DIRECTIONS — The entries below hold a line with "- repeat constructor; cbn; lia." and a line with "lazymatch constr:((x, y)) with". Return those lines and all that lie between them, exactly and only.

*** AVAILABLE RECORDS Section Begins ***

Lemma set_divider_point i k s :
  rd factors i = Some k -> freq_inv P c b s ->
  exists s' ws old, jz4740_set_cpu_divider_index i s = Some s' /\ freq_inv P c b s' /\
    __cpm_get_cclk (regs s') = Some (P / (c * k)) /\
    writes s' = writes s ++ ws /\ Forall (dram_ok b) ws /\
    jz4740_freq_get s = Some old /\
    notified s' = notified s ++ [CPUFREQ_PRECHANGE old (P / (1000 * (c * k)));
                                 CPUFREQ_POSTCHANGE old (P / (1000 * (c * k)))].
Proof.
  intros Hi Inv. destruct Inv as [Ip It Ib Id (d0 & Hd0 & Ic)] eqn:HI. clear HI.
  destruct BP as [Hc HP Hok Hfast Hslow] eqn:HB. clear HB.
  destruct (point_div c i k Hc Hi) as (Hg & Hk & Hbus & _).
  assert (Hd : 1 <= c * k <= 16) by lia.
  unfold jz4740_set_cpu_divider_index, jz4740_freq_get. rewrite Ip, Ic. cbn [mbind option_bind].
  assert (Hf0 : d0 <= P / d0) by (apply Z.div_le_lower_bound; nia).
  assert (Hold : udiv P (P / d0) = Some d0).
  { unfold udiv. rewrite (proj2 (Z.eqb_neq (P / d0) 0)) by lia. f_equal.
    pose proof (Z.mul_div_le P d0). pose proof (Z.mul_succ_div_gt P d0).
    symmetry. apply Z.div_unique with (P - P / d0 * d0); nia. }
  rewrite Hold. cbn [mbind option_bind].
  rewrite (index_to_divisor_spec P c i k) by done. cbn [mbind option_bind].
  rewrite u32_small by lia. unfold udiv at 1.
  rewrite (proj2 (Z.eqb_neq (1000 * (c * k)) 0)) by lia. cbn [mbind option_bind].
  set (new := P / (1000 * (c * k))). set (s1 := cpufreq_notify_transition _ s).
  assert (Inv1 : freq_inv P c b s1).
  { split; try done; [|by exists d0]. subst s1. by erewrite init_boot_notify by exact Ib. }
  assert (Hmid : exists s2 ws,
    (if negb (d0 =? c * k) then jz4740_transition (point (c * k)) s1 else Some s1) = Some s2 /\
    freq_inv P c b s2 /\ __cpm_get_cclk (regs s2) = Some (P / (c * k)) /\ notified s2 = notified s1 /\
    writes s2 = writes s1 ++ ws /\ Forall (dram_ok b) ws).
  { destruct (Z.eqb_spec d0 (c * k)) as [->|]; cbn [negb].
    - exists s1, []. split_and!; try done. by rewrite app_nil_r.
    - by apply transition_point. }
  destruct Hmid as (s2 & ws & -> & [Jp Jt Jb Jd Jc] & Hcc & Hn & Hw & Hws). cbn [mbind option_bind].
  eexists _, ws, _. split; [reflexivity|]. split_and!; try done.
  - split; try done. by erewrite init_boot_notify by exact Jb.
  - cbn. rewrite Hn. subst s1. cbn. by rewrite <- app_assoc.
Qed.

(** A sequence of requests, by table index. *)
Fixpoint run_points (idxs : list Z) (s : cpufreq) : option cpufreq :=
  match idxs with
  | [] => Some s
  | i :: idxs => s ← jz4740_set_cpu_divider_index i s; run_points idxs s
  end.

Lemma run_points_safe idxs s :
  Forall (fun i => 0 <= i < 6) idxs -> freq_inv P c b s ->
  exists s' ws, run_points idxs s = Some s' /\ freq_inv P c b s' /\
    writes s' = writes s ++ ws /\ Forall (dram_ok b) ws /\
    (forall i, last idxs = Some i ->
       exists k, rd factors i = Some k /\ __cpm_get_cclk (regs s') = Some (P / (c * k))).
Proof.
  intros His. revert s. induction His as [|i idxs Hi His IH]; intros s Inv.
  { exists s, []. rewrite app_nil_r. by split_and!. }
  assert (Hk : exists k, rd factors i = Some k).
  { unfold rd. replace (0 <=? i) with true by lia. apply lookup_lt_is_Some. cbn. lia. }
  destruct Hk as (k & Hk). cbn [run_points].
  destruct (set_divider_point i k s Hk Inv) as (s1 & ws1 & old & -> & Inv1 & Hcc & Hw1 & Hd1 & _).
  cbn [mbind option_bind]. destruct (IH s1 Inv1) as (s' & ws & Hr & Inv' & Hw & Hd & Hl).
  exists s', (ws1 ++ ws). split_and!; try done.
  - by rewrite Hw, Hw1, app_assoc.
  - by apply Forall_app.
  - intros i'. destruct idxs as [|i2 idxs]; cbn; [|apply Hl].
    intros [= <-]. cbn in Hr. injection Hr as <-. eauto.
Qed.

End Points.

(** ** From boot on *)

(** The boot parameters that the registers give. *)
Definition boot_of (h : hw) (mc lc px : Z) : boot_params :=
  Boot (mc / 1000) (Z.land (Z.shiftr (DMCR h) 13) 7 + 4) (Z.land (Z.shiftr (DMCR h) 11) 3 + 1)
    (Z.land (Z.shiftr (DMCR h) 8) 7 + 1) (Z.land (Z.shiftr (DMCR h) 5) 3 + 1)
    (Z.land (Z.shiftr (DMCR h) 2) 7 * 2 + 1) (RTCOR h) 1 lc px 1.

Lemma boot_dram_ok h mc lc px :
  __cpm_get_mclk h = Some mc -> 0 < mc / 1000 -> dram_ok (boot_of h mc lc px) h.
Proof.
  intros Hm H0. apply (dram_ok_intro _ _ mc); try done.
  - repeat constructor; cbn; lia.
  - unfold refresh_ok. cbn. lia.
Qed.

(** Case analysis on the innermost comparisons first. *)
Ltac inner_ltbs :=
  repeat match goal with
  | |- context [if ?x <? ?y then _ else _] =>
      lazymatch constr:((x, y)) with
      | context [if _ then _ else _] => fail
      | _ => destruct (Z.ltb_spec x y)
      end
  end.

Lemma cpuinfo_points M :
  0 <= M < 2 ^ 32 - 2 ->
  cpuinfo_loop [M / 8; M / 6; M / 4; M / 3; M / 2; M; CPUFREQ_TABLE_END] (2 ^ 32 - 1) 0 = Some (M / 8, M).
Proof.
  intros HM. unfold cpuinfo_loop, CPUFREQ_TABLE_END, CPUFREQ_ENTRY_INVALID.
  assert (Hk : 0 <= M / 8 <= M / 6 /\ M / 6 <= M / 4 <= M / 3 /\ M / 3 <= M / 2 <= M)
    by (Z.to_euclidean_division_equations; lia).
  generalize dependent (M / 8). generalize dependent (M / 6). generalize dependent (M / 4).
  generalize dependent (M / 3). generalize dependent (M / 2). intros m2 m3 m4 m6 m8 Hk.
  repeat match goal with |- context [if ?x =? ?y then _ else _] =>
    rewrite (proj2 (Z.eqb_neq x y)) by lia || rewrite Z.eqb_refl end.
  f_equal. f_equal; inner_ltbs; lia.
Qed.

(** The driver's start on CPU 0: the invariant holds, and the policy is the range
    from an eighth of the boot frequency to that frequency. *)
Lemma driver_init_inv P c p s mc lc px :
  0 < c -> 0 <= P < 2 ^ 32 -> c <= 32 -> cpu p = 0 -> lcd_clks_initialized (boot_config s) = 0 ->
  sdram_initialized (boot_config s) = 0 -> __cpm_get_pllout (regs s) = Some P ->
  __cpm_get_cclk (regs s) = Some (P / c) -> __cpm_get_mclk (regs s) = Some mc -> 0 < mc / 1000 ->
  __cpm_get_lcdclk (regs s) = Some lc -> __cpm_get_pixclk (regs s) = Some px ->
  exists p' s', jz4740_cpufreq_driver_init p s = Some (0, p', s') /\ regs s' = regs s /\
    writes s' = writes s /\ freq_inv P c (boot_of (regs s) mc lc px) s' /\
    p_min p' = P / c / 1000 / 8 /\ p_max p' = P / c / 1000.
Proof.
  intros Hc HP Hc2 Hcpu Hl Hs Hp Hcc Hmc Hm0 Hlc Hpx. unfold jz4740_cpufreq_driver_init.
  rewrite Hcpu. change (negb (0 =? 0)) with false. cbv iota. rewrite Hcc. cbn [mbind option_bind].
  assert (HM : 0 <= P / c / 1000 < 2 ^ 32 - 2)
    by (rewrite Z.div_div by lia; split; [apply Z.div_pos; nia|apply Z.div_lt_upper_bound; nia]).
  unfold cpufreq_frequency_table_cpuinfo. rewrite cpuinfo_points by done. cbn [mbind option_bind].
  rewrite (proj2 (Z.eqb_neq (P / c / 1000 / 8) (2 ^ 32 - 1))) by (Z.to_euclidean_division_equations; lia).
  eexists _, _. split; [reflexivity|]. split_and!; try done. split; try done.
  - unfold jz_init_boot_config. cbn [regs boot_config set_table]. cbv zeta. rewrite Hl, Hs, Hlc.
    cbn [mbind option_bind]. rewrite Hpx. cbn [mbind option_bind boot_config set_boot sdram_initialized].
    change (0 =? 0) with true. cbv iota. by rewrite Hmc.
  - by apply boot_dram_ok.
  - exists c. split; [lia|done].
Qed.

*** AVAILABLE RECORDS Section Ends ***

ANSWER BOX —
  - repeat constructor; cbn; lia.
  - unfold refresh_ok. cbn. lia.
Qed.

(** Case analysis on the innermost comparisons first. *)
Ltac inner_ltbs :=
  repeat match goal with
  | |- context [if ?x <? ?y then _ else _] =>
      lazymatch constr:((x, y)) with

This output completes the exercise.